Laboratory of Guangdong Province and Hong Kong Region on Marine Bioresource Conservation and Exploitation, College of Marine Sciences, South China Agricultural University, Guangzhou, 510642, China.
State Key Laboratory of Veterinary Etiological Biology, Key Laboratory of Veterinary Parasitology of Gansu Province, Lanzhou Veterinary Research Institute, Chinese Academy of Agricultural Sciences, Lanzhou, Gansu Province 730046, PR China.
Korean J Parasitol. 2021 Apr;59(2):167-171. doi: 10.3347/kjp.2021.59.2.167. Epub 2021 Apr 22.

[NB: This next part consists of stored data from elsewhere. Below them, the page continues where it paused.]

(* ===== verification/ExtensionId.v ===== *)
(** * Extension ids and install paths

    [crates/impetus-core/src/extension_id.rs]: the ids an extension may have
    and the paths it may be installed to.  An id is one path component, and the
    install path stays under the directory of its type. *)

From S2P Require Import Prelude Str Utf8 Action PathScope WorkspaceFiles.

Open Scope string_scope.
Open Scope nat_scope.
Open Scope list_scope.
Open Scope impetus_scope.

Inductive ExtensionTypeDir := Skills | Mcp.

Definition type_dir_as_str (t : ExtensionTypeDir) : string :=
  match t with Skills => "skills" | Mcp => "mcp" end.

Inductive ExtensionIdError :=
  | IdEmpty
  | IdInvalidFormat (id : string)
  | PathEscape (path : string).

Definition is_ascii_lowercase (a : ascii) : bool := in_range 97 122 a.
Definition is_ascii_digit (a : ascii) : bool := in_range 48 57 a.

Definition id_first (a : ascii) : bool := is_ascii_lowercase a || is_ascii_digit a.
Definition id_rest (a : ascii) : bool := id_first a || Ascii.eqb a "_" || Ascii.eqb a "-".

Definition is_valid_extension_id (id : string) : bool :=
  match id with
  | "" => false
  | String first rest =>
      if 64 <? String.length id then false
      else if negb (id_first first) then false
      else forallb id_rest (String.list_ascii_of_string rest)
  end.

(** [replace(' ', "-")] *)
Fixpoint dash_spaces (s : string) : string :=
  match s with
  | "" => ""
  | String a s' => String (if Ascii.eqb a " " then "-"%char else a) (dash_spaces s')
  end.

(** The tails that [ensure_owned_extension_path] accepts. *)
Definition owned_tails (t : ExtensionTypeDir) (id : string) : list string :=
  match t with
  | Skills => [path_join (path_join (path_join ".impetus" "skills") id) "SKILL.md";
               path_join (path_join (path_join "extensions" "legacy_skills") id) "SKILL.md"]
  | Mcp => [path_join (path_join ".impetus" "mcp") (id ++ ".json")%string;
            path_join "mcp" (id ++ ".json")%string]
  end.

(** [Path::ends_with] *)
Definition path_ends_with (p tail : string) : bool :=
  bool_decide (components tail `suffix_of` components p).

Definition is_parent_dir (c : Component) : bool :=
  match c with ParentDir => true | _ => false end.

Definition normal_component (c : Component) : bool :=
  match c with Normal _ => true | _ => false end.

Definition reject_unsafe_relative (relative : string) : result ExtensionIdError () :=
  if is_empty relative then Err (PathEscape relative)
  else if forallb normal_component (components relative) then Ok tt
  else Err (PathEscape relative).

(** [{target_root}/.impetus/{skills|mcp}] *)
Definition extension_type_root (target_root : string) (t : ExtensionTypeDir) : string :=
  path_join (path_join target_root ".impetus") (type_dir_as_str t).

Section ids.
(** Unicode's lower case, [str::to_lowercase]. *)
Context (to_lowercase : string → string).

Definition normalize_extension_id (raw : string) : result ExtensionIdError string :=
  let normalized := dash_spaces (to_lowercase (trim raw)) in
  if is_empty normalized then Err IdEmpty
  else if negb (is_valid_extension_id normalized) then Err (IdInvalidFormat normalized)
  else Ok normalized.

Definition ensure_owned_extension_path (path : string) (t : ExtensionTypeDir) (module_id : string)
    : result ExtensionIdError () :=
  id ← normalize_extension_id module_id;
  if existsb is_parent_dir (components path) then Err (PathEscape path)
  else if existsb (path_ends_with path) (owned_tails t id) then Ok tt
  else Err (PathEscape path).

Section paths.
Context {F : Type} `{!WorkFiles F}.

Definition join_under_extension_root (type_root relative : string) (f : F)
    : result ExtensionIdError string :=
  _ ← reject_unsafe_relative relative;
  let candidate := path_join type_root relative in
  match wf_canonicalize f type_root with
  | Err _ => Ok candidate
  | Ok root =>
      match wf_canonicalize f candidate with
      | Ok resolved =>
          if negb (path_starts_with resolved root) then Err (PathEscape relative) else Ok resolved
      | Err _ =>
          match parent candidate, file_name candidate with
          | Some dir, Some name =>
              match wf_canonicalize f dir with
              | Ok parent_canon =>
                  if negb (path_starts_with parent_canon root) then Err (PathEscape relative)
                  else Ok (path_join parent_canon name)
              | Err _ => Ok (path_join root relative)
              end
          | _, _ => Ok (path_join root relative)
          end
      end
  end.

Definition skill_install_path (target_root skill_id : string) (f : F)
    : result ExtensionIdError string :=
  id ← normalize_extension_id skill_id;
  join_under_extension_root (extension_type_root target_root Skills) (path_join id "SKILL.md") f.

Definition mcp_install_path (target_root module_id : string) (f : F)
    : result ExtensionIdError string :=
  id ← normalize_extension_id module_id;
  join_under_extension_root (extension_type_root target_root Mcp) (id ++ ".json")%string f.

(** [extension_inventory.rs], the daemon's own layout. *)
Definition daemon_legacy_skill_path (data_root skill_id : string) (f : F)
    : result ExtensionIdError string :=
  id ← normalize_extension_id skill_id;
  join_under_extension_root (path_join data_root "extensions/legacy_skills")
    (path_join id "SKILL.md") f.
End paths.
End ids.

(** ** Containment *)

(** Joining a relative path of names. *)
Lemma components_join_names p rel :
  is_absolute p = true → is_absolute rel = false →
  forallb normal_component (components rel) = true → rel ≠ "" →
  components (path_join p rel) = components p ++ components rel.
Proof.
  intros Hp Hrel Hn Hne.
  assert (components rel = omap piece_component (split_on "/" rel)) as Hc.
  { unfold components in *. destruct (split_on "/" rel) as [|p0 ps]; [done|].
    rewrite Hrel in *. unfold first_component in *. cbn [omap list_omap].
    destruct (String.eqb_spec p0 ".") as [->|_]; [done|]. by destruct (piece_component p0). }
  unfold path_join. rewrite Hrel. destruct (String.eqb_spec p "") as [->|_]; [done|].
  destruct (ends_with p "/") eqn:He.
  2: { change ("/" ++ rel)%string with (String "/" rel). by rewrite components_append, Hc by done. }
  destruct (ends_with_slash _ He) as [q ->]. rewrite str_app_assoc. cbn [String.append].
  destruct q as [|b q].
  - change (components ("" ++ String "/" rel)) with (components (String "/" rel)).
    unfold components at 1. rewrite (proj2 (is_absolute_cons _ _)) by done.
    cbn [split_on]. rewrite Ascii.eqb_refl. cbn. by rewrite Hc.
  - assert (is_absolute (String b q) = true) as Hq.
    { cbn [String.append] in Hp. apply is_absolute_cons in Hp as ->. by apply is_absolute_cons. }
    by rewrite !components_append, Hc, app_nil_r by done.
Qed.

Section containment.
Context {F : Type} `{!WorkFiles F} `{!WorkFilesLaws F}.

Lemma reject_unsafe_ok relative :
  reject_unsafe_relative relative = Ok tt →
  relative ≠ "" ∧ is_absolute relative = false ∧
  forallb normal_component (components relative) = true.
Proof.
  unfold reject_unsafe_relative. destruct (is_empty relative) eqn:He; [done|].
  destruct (forallb _ _) eqn:Hf; [|done]. intros _. split; [by apply String.eqb_neq|].
  split; [|done]. destruct (is_absolute relative) eqn:Ha; [|done].
  unfold components in Hf. rewrite Ha in Hf. destruct (split_on_absolute _ Ha) as (ps & Hs & _).
  by rewrite Hs in Hf.
Qed.

(** The joined path is under the canonical type root, or under the type root
    itself while that does not exist. *)
Lemma join_under_inside type_root relative f p :
  is_absolute type_root = true → join_under_extension_root type_root relative f = Ok p →
  match wf_canonicalize f type_root with
  | Ok root => path_starts_with p root = true
  | Err _ => path_starts_with p type_root = true
  end.
Proof.
  intros Habs. unfold join_under_extension_root.
  destruct (reject_unsafe_relative relative) as [[]|] eqn:Hrej; [|done]. cbn.
  destruct (reject_unsafe_ok _ Hrej) as (Hne & Hrel & Hn).
  assert (∀ r, is_absolute r = true → path_starts_with (path_join r relative) r = true) as Hlex.
  { intros r Hr. unfold path_starts_with. apply bool_decide_eq_true.
    rewrite components_join_names by done. by apply prefix_app_r. }
  destruct (wf_canonicalize f type_root) as [root|] eqn:Hroot; [|intros [= <-]; by apply Hlex].
  destruct (wf_canonicalize_clean _ _ _ Hroot) as [names Hclean].
  pose proof (Hlex root (clean_absolute _ _ Hclean)) as Hjoin.
  destruct (wf_canonicalize f (path_join type_root relative)) as [r|].
  { destruct (path_starts_with r root) eqn:Hin; [|done]. by intros [= <-]. }
  destruct (parent (path_join type_root relative)) as [dir|]; [|by intros [= <-]].
  destruct (file_name (path_join type_root relative)) as [name|] eqn:Hname; [|by intros [= <-]].
  destruct (wf_canonicalize f dir) as [pc|] eqn:Hpc; [|by intros [= <-]].
  destruct (path_starts_with pc root) eqn:Hin; [|done]. intros [= <-].
  destruct (wf_canonicalize_clean _ _ _ Hpc) as [ns Hns].
  unfold path_starts_with in *. apply bool_decide_eq_true in Hin. apply bool_decide_eq_true.
  rewrite components_join; [|by eapply clean_absolute|by eapply file_name_plain].
  by apply prefix_app_r.
Qed.
End containment.

(** ** Ids *)

(** What a valid id is, as the documented pattern [[a-z0-9][a-z0-9_-]{0,63}]. *)
Definition id_pattern (id : string) : Prop :=
  ∃ first rest, id = String first rest ∧ String.length rest ≤ 63 ∧ id_first first = true ∧
    ∀ a, a ∈ String.list_ascii_of_string rest → id_rest a = true.

Lemma is_valid_iff id : is_valid_extension_id id = true ↔ id_pattern id.
Proof.
  unfold id_pattern. destruct id as [|a s]; cbn [is_valid_extension_id].
  { split; [done|]. by intros (? & ? & ? & _). }
  destruct (Nat.ltb_spec 64 (String.length (String a s))) as [Hl|Hl]; cbn in Hl.
  { split; [done|]. intros (? & ? & [= <- <-] & ? & _). lia. }
  destruct (id_first a) eqn:Ha; cbn.
  - rewrite forallb_bool. split.
    + intros Hall. exists a, s. split_and!; [done|lia|done|done].
    + by intros (? & ? & [= <- <-] & _ & _ & ?).
  - split; [done|]. intros (? & ? & [= <- <-] & _ & ? & _). congruence.
Qed.

Lemma id_rest_not_slash a : id_rest a = true → a ≠ "/"%char.
Proof. intros Ha ->. by vm_compute in Ha. Qed.

Lemma split_on_no_slash s :
  (∀ a, a ∈ String.list_ascii_of_string s → a ≠ "/"%char) → split_on "/" s = [s].
Proof.
  induction s as [|a s IH]; intros Hs; [done|]. cbn [split_on].
  rewrite (proj2 (Ascii.eqb_neq _ _)) by (apply Hs; by left).
  rewrite IH; [done|]. intros b Hb. apply Hs. by right.
Qed.

(** A valid id is a single path component, never ["."] or [".."]. *)
Lemma valid_id_plain id : is_valid_extension_id id = true → plain_piece id.
Proof.
  intros (a & s & -> & _ & Ha & Hs)%is_valid_iff. split.
  - apply split_on_no_slash. cbn. intros b [->|Hb]%elem_of_cons.
    + apply id_rest_not_slash. unfold id_rest. by rewrite Ha.
    + by apply id_rest_not_slash, Hs.
  - assert (a ≠ "."%char) by (intros ->; by vm_compute in Ha). unfold piece_component.
    destruct (String.eqb_spec (String a s) ""); [done|].
    destruct (String.eqb_spec (String a s) "."); [congruence|].
    destruct (String.eqb_spec (String a s) ".."); congruence.
Qed.

Lemma path_join_absolute p q : is_absolute p = true → is_absolute (path_join p q) = true.
Proof.
  intros Hp. unfold path_join. destruct (is_absolute q) eqn:Hq; [done|].
  destruct (String.eqb_spec p ""); [by subst|]. destruct (ends_with p "/"); by apply is_absolute_app.
Qed.

Section install.
Context {F : Type} `{!WorkFiles F} `{!WorkFilesLaws F} (lower : string → string).

Lemma type_root_absolute root t :
  is_absolute root = true → is_absolute (extension_type_root root t) = true.
Proof. intros. unfold extension_type_root. by do 2 apply path_join_absolute. Qed.

Lemma normalize_ok raw id :
  normalize_extension_id lower raw = Ok id → is_valid_extension_id id = true.
Proof.
  unfold normalize_extension_id. destruct (is_empty _); [done|].
  destruct (is_valid_extension_id _) eqn:Hv; [|done]. by intros [= <-].
Qed.

(** Whatever text an extension gives as its id, the path it is installed to is
    under the directory of its type, canonically when that directory exists, and
    the id in it follows the documented pattern, so it is one path component. *)
Theorem install_paths_contained root raw f t p :
  is_absolute root = true →
  (match t with
   | Skills => skill_install_path lower root raw f
   | Mcp => mcp_install_path lower root raw f
   end) = Ok p →
  (∃ id, normalize_extension_id lower raw = Ok id ∧ id_pattern id ∧ plain_piece id) ∧
  match wf_canonicalize f (extension_type_root root t) with
  | Ok type_root => path_starts_with p type_root = true
  | Err _ => path_starts_with p (extension_type_root root t) = true
  end.
Proof.
  intros Habs Hp.
  assert (∃ id rel, normalize_extension_id lower raw = Ok id ∧
    join_under_extension_root (extension_type_root root t) rel f = Ok p) as (id & rel & Hid & Hjoin).
  { destruct t; unfold skill_install_path, mcp_install_path in Hp;
      destruct (normalize_extension_id lower raw) as [id|]; try done; by eexists _, _. }
  pose proof (normalize_ok _ _ Hid) as Hv. split.
  - exists id. split; [done|]. split; [by apply is_valid_iff|by apply valid_id_plain].
  - eapply join_under_inside; [by apply type_root_absolute|exact Hjoin].
Qed.
End install.

Lemma install_paths_contained_witness :
  skill_install_path to_ascii_lowercase "/ws" " My Skill " sample_files =
    Ok "/ws/.impetus/skills/my-skill/SKILL.md" ∧
  (∃ id, normalize_extension_id to_ascii_lowercase " My Skill " = Ok id ∧ id_pattern id ∧
         plain_piece id) ∧
  path_starts_with "/ws/.impetus/skills/my-skill/SKILL.md" "/ws/.impetus/skills" = true.
Proof.
  split; [vm_compute; reflexivity|].
  exact (install_paths_contained to_ascii_lowercase "/ws" " My Skill " sample_files Skills
    "/ws/.impetus/skills/my-skill/SKILL.md" ltac:(vm_compute; reflexivity)
    ltac:(vm_compute; reflexivity)).
Defined.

Haemonchosis remains a significant problem in small ruminants. In this study, the assay of recombinase polymerase amplification (RPA) combined with the lateral flow strip (LFS-RPA) was established for the rapid detection of Haemonchus contortus in goat feces. The assay used primers and a probe targeting a specific sequence in the ITS-2 gene. We compared the performance of the LFS-RPA assay to a PCR assay. The LFS-RPA had a detection limit of 10 fg DNA, which was 10 times less compared to the lowest detection limit obtained by PCR. Out of 24 goat fecal samples, LFS-RPA assay detected H. contortus DNA with 95.8% sensitivity, compared to PCR, 79.1% sensitivity. LFS-RPA assay did not detect DNA from other related helminth species and demonstrated an adequate tolerance to inhibitors present in the goat feces. Taken together, our results suggest that LFS-RPA assay had a high diagnostic accuracy for the rapid detection of H. contortus and merits further evaluation.
捻转血矛线虫病仍然是小反刍动物的一个重大问题。在这项研究中,建立了重组酶聚合扩增(RPA)联合侧流条带(LFS-RPA)检测试剂盒,用于快速检测山羊粪便中的捻转血矛线虫。该检测试剂盒使用针对 ITS-2 基因中特定序列的引物和探针。我们比较了 LFS-RPA 检测试剂盒与 PCR 检测试剂盒的性能。LFS-RPA 的检测限为 10 fg DNA,比 PCR 获得的最低检测限低 10 倍。在 24 份山羊粪便样本中,LFS-RPA 检测试剂盒检测到 H. contortus DNA 的灵敏度为 95.8%,而 PCR 检测试剂盒的灵敏度为 79.1%。LFS-RPA 检测试剂盒未检测到其他相关寄生虫的 DNA,并且对山羊粪便中存在的抑制剂具有足够的耐受性。总之,我们的结果表明,LFS-RPA 检测试剂盒具有较高的诊断准确性,可用于快速检测 H. contortus,值得进一步评估。